Looking at the listing below, retype exactly the lines starting at the one containing "Proof. revert p." and ending at the one containing "intros H. unfold", both included, and nothing else.

SUPPLIED DATA Block Start

(* ===== verification/DatastoreSpec.v ===== *)
(** * The data store of [mapreduce/core/libds.c] is a finite map

    A cell is an entry with its two strings; [owned] says that the heap is a base
    heap plus the cells, each allocated once.  The operations are proved against
    a [gmap] from keys to values, and destroying the store leaves the base heap. *)

From stdpp Require Import gmap strings sorting.
From S2P Require Import Prelude CString Callbacks MapReduce.
Open Scope Z_scope.

Record cell := Cell {
  c_entry : Z;
  c_key : Z;
  c_value : Z;
  c_k : list Z;
  c_v : list Z;
}.

(** ** Ownership *)

Definition add_cell (c : cell) (h : dheap) : dheap :=
  DHeap (<[c_entry c := (c_key c, c_value c)]> (entries h)) (<[c_value c := c_v c]> (<[c_key c := c_k c]> (strs h))).

Record cell_fresh (c : cell) (h : dheap) : Prop := {
  cf_entry : entries h !! c_entry c = None;
  cf_key : strs h !! c_key c = None;
  cf_value : strs h !! c_value c = None;
  cf_ne : c_key c <> c_value c;
  cf_key0 : c_key c <> 0;
  cf_value0 : c_value c <> 0;
}.

Fixpoint owned (h0 : dheap) (cells : list cell) (h : dheap) : Prop :=
  match cells with
  | [] => h = h0
  | c :: cells => exists h', owned h0 cells h' /\ cell_fresh c h' /\ h = add_cell c h'
  end.

Lemma dheap_eq e e' s s' : e = e' -> s = s' -> DHeap e s = DHeap e' s'.
Proof. by intros -> ->. Qed.

Lemma add_cell_fresh c h x : strs (add_cell c h) !! x = None <-> x <> c_key c /\ x <> c_value c /\ strs h !! x = None.
Proof. cbn. rewrite !lookup_insert_None. naive_solver. Qed.
(* ===== verification/MapReduceSpec.v ===== *)
(** * Correctness of [mapreduce/]

    The parts of the splitter put together are the file, and no line is broken;
    the data store is a finite map with sorted iteration that returns all its
    memory; and with any number of mappers and any interleaving of their output
    the reducer prints every key once, in order, with its number of occurrences. *)

From stdpp Require Import gmap strings sorting.
From S2P Require Import Prelude CString Callbacks MapReduce DatastoreSpec.
Open Scope Z_scope.

(** ** The splitter *)

(** Distance to just behind the next newline, or to the end. *)
Fixpoint to_next_line (l : list Z) : nat :=
  match l with
  | [] => 0
  | c :: l => if c =? 10 then 1 else S (to_next_line l)
  end.

Lemma next_line_loop_eq l p : next_line_loop l p = p + Z.of_nat (to_next_line l).
Proof. revert p. induction l as [|c l IH]; intros p; cbn; [lia|]. case_bool; [lia|]. rewrite IH. lia. Qed.

Lemma to_next_line_bound l : (to_next_line l <= length l)%nat.
Proof. induction l as [|c l IH]; cbn; [lia|]. case_bool; lia. Qed.

Lemma to_next_line_mono l d : (d <= length l)%nat -> (to_next_line l <= d + to_next_line (drop d l))%nat.
Proof.
  revert l. induction d as [|d IH]; intros l Hd; [done|]. destruct l as [|c l]; [cbn in Hd; lia|].
  cbn [drop to_next_line]. pose proof (IH l ltac:(cbn in Hd; lia)). case_bool; lia.
Qed.

Lemma to_next_line_end l : drop (to_next_line l) l = [] \/ last (take (to_next_line l) l) = Some 10.
Proof.
  induction l as [|c l IH]; [by left|]. cbn [to_next_line]. case_bool; [right; cbn; by rewrite E|].
  destruct IH as [IH|IH]; [by left|]. right. cbn [take]. destruct (take (to_next_line l) l) eqn:Et; [done|exact IH].
Qed.

Section Splitter.

Variable data : list Z.

(** Where part [i] starts, when [offset] gives the even division. *)
Definition cut (offset : nat) : nat := (offset + to_next_line (drop offset data))%nat.

Lemma nextLine_cut p : 0 <= p <= Z.of_nat (length data) -> nextLine data p (Z.of_nat (length data)) = Z.of_nat (cut (Z.to_nat p)).
Proof.
  intros Hp. unfold nextLine, cut. case_bool.
  - rewrite next_line_loop_eq, take_ge by (rewrite length_drop; lia). lia.
  - rewrite drop_ge by lia. cbn. lia.
Qed.

Lemma cut_bound p : (p <= length data)%nat -> (p <= cut p <= length data)%nat.
Proof. intros Hp. unfold cut. pose proof (to_next_line_bound (drop p data)) as H. rewrite length_drop in H. lia. Qed.

Lemma cut_mono p q : (p <= q <= length data)%nat -> (cut p <= cut q)%nat.
Proof.
  intros H. unfold cut. pose proof (to_next_line_mono (drop p data) (q - p)) as Hm.
  rewrite drop_drop, length_drop in Hm. replace (p + (q - p))%nat with q in Hm by lia. lia.
Qed.

(** A place where no line is broken. *)
Definition line_start (p : nat) : Prop := p = 0%nat \/ drop p data = [] \/ last (take p data) = Some 10.

Lemma cut_line_start p : (p <= length data)%nat -> line_start (cut p).
Proof.
  intros Hp. right. unfold cut. destruct (to_next_line_end (drop p data)) as [H|H]; [left; by rewrite <- drop_drop|].
  right. rewrite <- take_take_drop, last_app, H. done.
Qed.

Definition part (a b : nat) : list Z := take (b - a) (drop a data).

Lemma part_lines a b : (a <= b)%nat -> line_start b -> getlines (drop a data) = getlines (part a b) ++ getlines (drop b data).
Proof.
  intros Hab Hb. rewrite <- (take_drop (b - a) (drop a data)) at 1. rewrite drop_drop. replace (a + (b - a))%nat with b by lia.
  apply getlines_app. fold (part a b). destruct Hb as [Hb|[Hb|Hb]]; [left| by auto|].
  - unfold part. by replace (b - a)%nat with 0%nat by lia.
  - unfold part. replace b with (a + (b - a))%nat in Hb by lia. rewrite <- take_take_drop, last_app in Hb.
    destruct (last (take (b - a) (drop a data))) eqn:El; [right; left; congruence|left]. by apply last_None.
Qed.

SUPPLIED DATA Block End

### TASK RESPONSE
Proof. revert p. induction l as [|c l IH]; intros p; cbn; [lia|]. case_bool; [lia|]. rewrite IH. lia. Qed.

Lemma to_next_line_bound l : (to_next_line l <= length l)%nat.
Proof. induction l as [|c l IH]; cbn; [lia|]. case_bool; lia. Qed.

Lemma to_next_line_mono l d : (d <= length l)%nat -> (to_next_line l <= d + to_next_line (drop d l))%nat.
Proof.
  revert l. induction d as [|d IH]; intros l Hd; [done|]. destruct l as [|c l]; [cbn in Hd; lia|].
  cbn [drop to_next_line]. pose proof (IH l ltac:(cbn in Hd; lia)). case_bool; lia.
Qed.

Lemma to_next_line_end l : drop (to_next_line l) l = [] \/ last (take (to_next_line l) l) = Some 10.
Proof.
  induction l as [|c l IH]; [by left|]. cbn [to_next_line]. case_bool; [right; cbn; by rewrite E|].
  destruct IH as [IH|IH]; [by left|]. right. cbn [take]. destruct (take (to_next_line l) l) eqn:Et; [done|exact IH].
Qed.

Section Splitter.

Variable data : list Z.

(** Where part [i] starts, when [offset] gives the even division. *)
Definition cut (offset : nat) : nat := (offset + to_next_line (drop offset data))%nat.

Lemma nextLine_cut p : 0 <= p <= Z.of_nat (length data) -> nextLine data p (Z.of_nat (length data)) = Z.of_nat (cut (Z.to_nat p)).
Proof.
  intros Hp. unfold nextLine, cut. case_bool.
  - rewrite next_line_loop_eq, take_ge by (rewrite length_drop; lia). lia.
  - rewrite drop_ge by lia. cbn. lia.
Qed.

Lemma cut_bound p : (p <= length data)%nat -> (p <= cut p <= length data)%nat.
Proof. intros Hp. unfold cut. pose proof (to_next_line_bound (drop p data)) as H. rewrite length_drop in H. lia. Qed.

Lemma cut_mono p q : (p <= q <= length data)%nat -> (cut p <= cut q)%nat.
Proof.
  intros H. unfold cut. pose proof (to_next_line_mono (drop p data) (q - p)) as Hm.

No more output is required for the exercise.